(** ** Facts about the matches *)

Lemma match_at_length fold pattern buf o :
  match_at fold pattern buf o = true -> (length pattern <= length buf - o)%nat.
Proof.
  unfold match_at. intros H. apply bool_decide_eq_true in H.
  apply (f_equal length) in H. rewrite !length_map, length_take, length_drop in H. lia.
Qed.

Lemma all_matches_spec fold pattern buf o : pattern <> [] ->
  o ∈ all_matches fold pattern buf <->
  0 <= o /\ o + len pattern <= len buf /\ match_at fold pattern buf (Z.to_nat o) = true.
Proof.
  intros Hp. assert (0 < length pattern)%nat by (destruct pattern; [done|cbn; lia]).
  unfold all_matches. rewrite list_elem_of_In, in_map_iff. split.
  - intros (n & <- & Hn). apply filter_In in Hn as [Hn Hm]. apply match_at_length in Hm as Hl.
    rewrite Nat2Z.id. apply in_seq in Hn. unfold len. split; [lia|]. split; [lia|done].
  - intros (H0 & Hl & Hm). exists (Z.to_nat o). split; [lia|]. apply filter_In. split; [|done].
    apply in_seq. unfold len in Hl. lia.
Qed.

Lemma sorted_filter {A} (R : A -> A -> Prop) f l :
  StronglySorted R l -> StronglySorted R (List.filter f l).
Proof.
  induction 1 as [|x l _ IH Hf]; [constructor|]. cbn. destruct (f x); [|done].
  constructor; [done|]. apply Forall_forall. intros y Hy.
  apply list_elem_of_In, filter_In in Hy as [Hy _]. rewrite Forall_forall in Hf.
  by apply Hf, list_elem_of_In.
Qed.

Lemma all_matches_sorted fold pattern buf : StronglySorted Z.lt (all_matches fold pattern buf).
Proof.
  unfold all_matches.
  assert (H : forall k n, StronglySorted lt (seq k n)).
  { intros k n; revert k; induction n as [|n IH]; intros k; constructor; [apply IH|].
    apply Forall_forall. intros x Hx. apply elem_of_seq in Hx. lia. }
  specialize (H 0%nat (S (length buf))). apply (sorted_filter _ (match_at fold pattern buf)) in H.
  induction H as [|x l _ IH Hf]; constructor; [done|]. apply Forall_map.
  eapply Forall_impl; [exact Hf|]. cbn. lia.
Qed.

Lemma filter_ext_elem {A} (f g : A -> bool) l :
  (forall x, x ∈ l -> f x = g x) -> List.filter f l = List.filter g l.
Proof. intros H. apply filter_ext_in. intros x Hx. by apply H, list_elem_of_In. Qed.

Lemma window_all fold pattern buf :
  pattern <> [] -> window 0 (len buf) (len pattern) (all_matches fold pattern buf)
  = all_matches fold pattern buf.
Proof.
  intros Hp. unfold window. rewrite (filter_ext_elem _ (fun _ => true)).
  - induction (all_matches _ _ _) as [|x l IH]; cbn; congruence.
  - intros o Ho. apply all_matches_spec in Ho as (? & ? & _); [|done].
    rewrite (proj2 (Z.leb_le _ _)), (proj2 (Z.leb_le _ _)); done.
Qed.

Lemma len_pos {A} (l : list A) : l <> [] -> 0 < len l.
Proof. unfold len. destruct l; [done|cbn; lia]. Qed.

(** ** The adjacent match *)

(** The nearest match in the direction, else the farthest on the other
    side; an anchor of [-1] stands before the first byte. *)
Definition adjacent (dir : direction) (anchor : Z) (ms : list Z) : Z :=
  let after := List.filter (fun o => anchor <? o) ms in
  let before := List.filter (fun o => o <? anchor) ms in
  match dir with
  | forward => default (default (-1) (head before)) (head after)
  | backward => default (default (-1) (head (rev after))) (head (rev before))
  end.

Section Adjacent.
Context {S : Type} `{SearchServiceLaws S}.
Context (s : S) (pattern : bytes) (folding : SearchCaseFolding) (Hp : pattern <> []).
Let buf := service_content s.
Let ms := all_matches (fold_byte folding) pattern buf.

Lemma search_after anchor (reverse : bool) :
  -1 <= anchor ->
  searchSession pattern folding reverse (anchor + 1) 0 1 s =
  (s, Ok (let after := List.filter (fun o => anchor <? o) ms in
          take 1 (if reverse then rev after else after))).
Proof.
  intros Ha. rewrite search_law by (done || lia). unfold search_spec. cbn [Z.eqb limited].
  assert (E : window (anchor + 1) (len buf) (len pattern) ms
    = List.filter (fun o => anchor <? o) ms).
  { apply filter_ext_elem. intros o Ho. apply all_matches_spec in Ho as (? & ? & _); [|done].
    rewrite (proj2 (Z.leb_le (o + _) _)), andb_true_r by done.
    destruct (Z.leb_spec (anchor + 1) o), (Z.ltb_spec anchor o); lia. }
  fold buf ms. by rewrite E.
Qed.

Lemma search_before anchor (reverse : bool) :
  0 <= anchor -> 0 < anchor + len pattern - 1 ->
  searchSession pattern folding reverse 0 (Z.min (len buf) (anchor + len pattern - 1)) 1 s =
  (s, Ok (let before := List.filter (fun o => o <? anchor) ms in
          take 1 (if reverse then rev before else before))).
Proof.
  intros Ha Hpos. pose proof (len_nonneg buf) as Hn. rewrite search_law by (done || lia).
  unfold search_spec. fold buf ms.
  assert (E : window 0 (if Z.min (len buf) (anchor + len pattern - 1) =? 0 then len buf
      else Z.min (len buf) (0 + Z.min (len buf) (anchor + len pattern - 1))) (len pattern) ms
    = List.filter (fun o => o <? anchor) ms); [|by rewrite E].
  apply filter_ext_elem. intros o Ho. apply all_matches_spec in Ho as (? & ? & _); [|done].
  rewrite (proj2 (Z.leb_le 0 o)) by done. cbn [andb].
  pose proof (len_pos pattern Hp).
  destruct (Z.eqb_spec (Z.min (len buf) (anchor + len pattern - 1)) 0); [lia|].
  destruct (Z.leb_spec (o + len pattern)
    (Z.min (len buf) (0 + Z.min (len buf) (anchor + len pattern - 1)))),
    (Z.ltb_spec o anchor); lia.
Qed.
End Adjacent.

Lemma usable_nonneg v z : isUsableNonNegativeInteger v = Some z -> 0 <= z.
Proof.
  unfold isUsableNonNegativeInteger. destruct v as [[x| | |]|]; try done.
  destruct (safeZ x && (0 <=? x)) eqn:E; [|done]. intros [= <-]. by bool_prop.
Qed.

Section Totality.
Context {S : Type} `{SearchServiceLaws S}.

Lemma collect_total pattern folding fileSize vo vl vlim focused (s : S) :
  exists v, collectViewportMatches pattern folding fileSize vo vl vlim focused s = (s, Ok v).
Proof.
  unfold collectViewportMatches.
  destruct (isUsableNonNegativeInteger vo) as [o|] eqn:Eo; [|by eexists].
  destruct (isUsableNonNegativeInteger vl) as [l|] eqn:El; [|by eexists].
  apply usable_nonneg in Eo, El.
  destruct (Nat.eqb_spec (length pattern) 0) as [Hp|Hp]; [by eexists|].
  destruct (Z.leb_spec fileSize 0); [by eexists|]. destruct (Z.eqb_spec l 0); [by eexists|].
  destruct (Z.leb_spec fileSize o); [by eexists|]. cbn [orb].
  destruct (Z.leb_spec (Z.min l (fileSize - Z.min o fileSize)) 0); [by eexists|].
  unfold bindM. rewrite search_law by (try lia; by intros ->).
  destruct (_ && _ && _); by eexists.
Qed.

Lemma build_total request pattern offset (s : S) :
  exists r, buildResult request pattern offset s = (s, Ok r) /\
    ar_offset r = offset /\ ar_patternLength r = len pattern.
Proof.
  unfold buildResult, bindM. destruct (0 <=? offset).
  - destruct (collect_total pattern (default FOLD_NONE (caseFolding (fa_search request)))
      (fa_fileSize request) (fa_viewportOffset request) (fa_viewportLength request)
      (fa_viewportLimit request) offset s) as [v ->]. by eexists.
  - by eexists.
Qed.
End Totality.

Definition pattern_of (rq : EditorSearchRequest) : bytes :=
  toPatternBytes (trim (query rq)) (isHex rq).

Definition matches_of {S} `{SearchServiceLaws S} (rq : EditorSearchRequest) (s : S) : list Z :=
  all_matches (fold_byte (default FOLD_NONE (caseFolding rq))) (pattern_of rq) (service_content s).

Lemma clamped_anchor_range request :
  0 < fa_fileSize request -> -1 <= clamped_anchor request < fa_fileSize request.
Proof.
  intros Hs. unfold clamped_anchor. destruct (fa_anchorOffset request) as [a| | |]; try lia.
  destruct (safeZ a && (0 <=? a)) eqn:E; bool_prop; lia.
Qed.

Lemma toPatternBytes_query q h : toPatternBytes q h <> [] -> q <> [].
Proof. intros Hp ->. by destruct h. Qed.

Lemma filter_none_before (ms : list Z) a :
  a < 0 -> Forall (fun o => 0 <= o) ms -> List.filter (fun o => o <? a) ms = [].
Proof.
  intros Ha Hf. induction Hf as [|x l Hx Hl IH]; [done|]. cbn.
  destruct (Z.ltb_spec x a); [lia|done].
Qed.

Lemma filter_all_after (ms : list Z) a :
  a < 0 -> Forall (fun o => 0 <= o) ms -> List.filter (fun o => a <? o) ms = ms.
Proof.
  intros Ha Hf. induction Hf as [|x l Hx Hl IH]; [done|]. cbn.
  destruct (Z.ltb_spec a x); [by rewrite IH|lia].
Qed.

Section FindAdjacent.
Context {S : Type} `{SearchServiceLaws S}.
Context (s : S) (rq : EditorFindAdjacentRequest).
Let pattern := pattern_of (fa_search rq).
Let a := clamped_anchor rq.
Let ms := matches_of (fa_search rq) s.
Context (Hp : pattern <> []) (Hsize : fa_fileSize rq = len (service_content s)).
Context (Hpos : 0 < fa_fileSize rq).

Lemma adjacent_guard :
  (length (trim (query (fa_search rq))) =? 0)%nat || (length pattern =? 0)%nat
  || (fa_fileSize rq <=? 0) = false.
Proof.
  apply toPatternBytes_query in Hp as Hq.
  destruct (trim (query (fa_search rq))); [done|]. destruct pattern; [done|].
  destruct (Z.leb_spec (fa_fileSize rq) 0); [lia|done].
Qed.

Lemma matches_nonneg : Forall (fun o => 0 <= o) ms.
Proof.
  apply Forall_forall. intros o Ho. by apply all_matches_spec in Ho as (? & _ & _).
Qed.

Lemma nothing_after : fa_fileSize rq <= a + 1 -> List.filter (fun o => a <? o) ms = [].
Proof.
  intros Ha. rewrite (filter_ext_elem _ (fun _ => false)).
  - clear. induction ms; done.
  - intros o Ho. apply all_matches_spec in Ho as (? & ? & _); [|done].
    pose proof (len_pos pattern Hp). unfold pattern in *. destruct (Z.ltb_spec a o); lia.
Qed.

Lemma first_search (reverse : bool) :
  (if a + 1 <? fa_fileSize rq
   then searchSession pattern (default FOLD_NONE (caseFolding (fa_search rq))) reverse (a + 1) 0 1
   else retM []) s
  = (s, Ok (let after := List.filter (fun o => a <? o) ms in
            take 1 (if reverse then rev after else after))).
Proof.
  pose proof (clamped_anchor_range rq Hpos) as Ha. destruct (Z.ltb_spec (a + 1) (fa_fileSize rq)).
  - apply (search_after s pattern (default FOLD_NONE (caseFolding (fa_search rq))) Hp). lia.
  - rewrite nothing_after by done. by destruct reverse.
Qed.

Lemma next_offset : (if 0 <=? a then a + 1 else 0) = a + 1.
Proof. pose proof (clamped_anchor_range rq Hpos). destruct (Z.leb_spec 0 a); lia. Qed.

- _PROBLEM TO SOLVE_
Look above for the line holding "searchSession pattern folding reverse (anchor" and the line holding "else Z.min (len". Retype both, and every line between them, word for word and nothing else.

- _TASK OUTPUT_
  searchSession pattern folding reverse (anchor + 1) 0 1 s =
  (s, Ok (let after := List.filter (fun o => anchor <? o) ms in
          take 1 (if reverse then rev after else after))).
Proof.
  intros Ha. rewrite search_law by (done || lia). unfold search_spec. cbn [Z.eqb limited].
  assert (E : window (anchor + 1) (len buf) (len pattern) ms
    = List.filter (fun o => anchor <? o) ms).
  { apply filter_ext_elem. intros o Ho. apply all_matches_spec in Ho as (? & ? & _); [|done].
    rewrite (proj2 (Z.leb_le (o + _) _)), andb_true_r by done.
    destruct (Z.leb_spec (anchor + 1) o), (Z.ltb_spec anchor o); lia. }
  fold buf ms. by rewrite E.
Qed.

Lemma search_before anchor (reverse : bool) :
  0 <= anchor -> 0 < anchor + len pattern - 1 ->
  searchSession pattern folding reverse 0 (Z.min (len buf) (anchor + len pattern - 1)) 1 s =
  (s, Ok (let before := List.filter (fun o => o <? anchor) ms in
          take 1 (if reverse then rev before else before))).
Proof.
  intros Ha Hpos. pose proof (len_nonneg buf) as Hn. rewrite search_law by (done || lia).
  unfold search_spec. fold buf ms.
  assert (E : window 0 (if Z.min (len buf) (anchor + len pattern - 1) =? 0 then len buf
      else Z.min (len buf) (0 + Z.min (len buf) (anchor + len pattern - 1))) (len pattern) ms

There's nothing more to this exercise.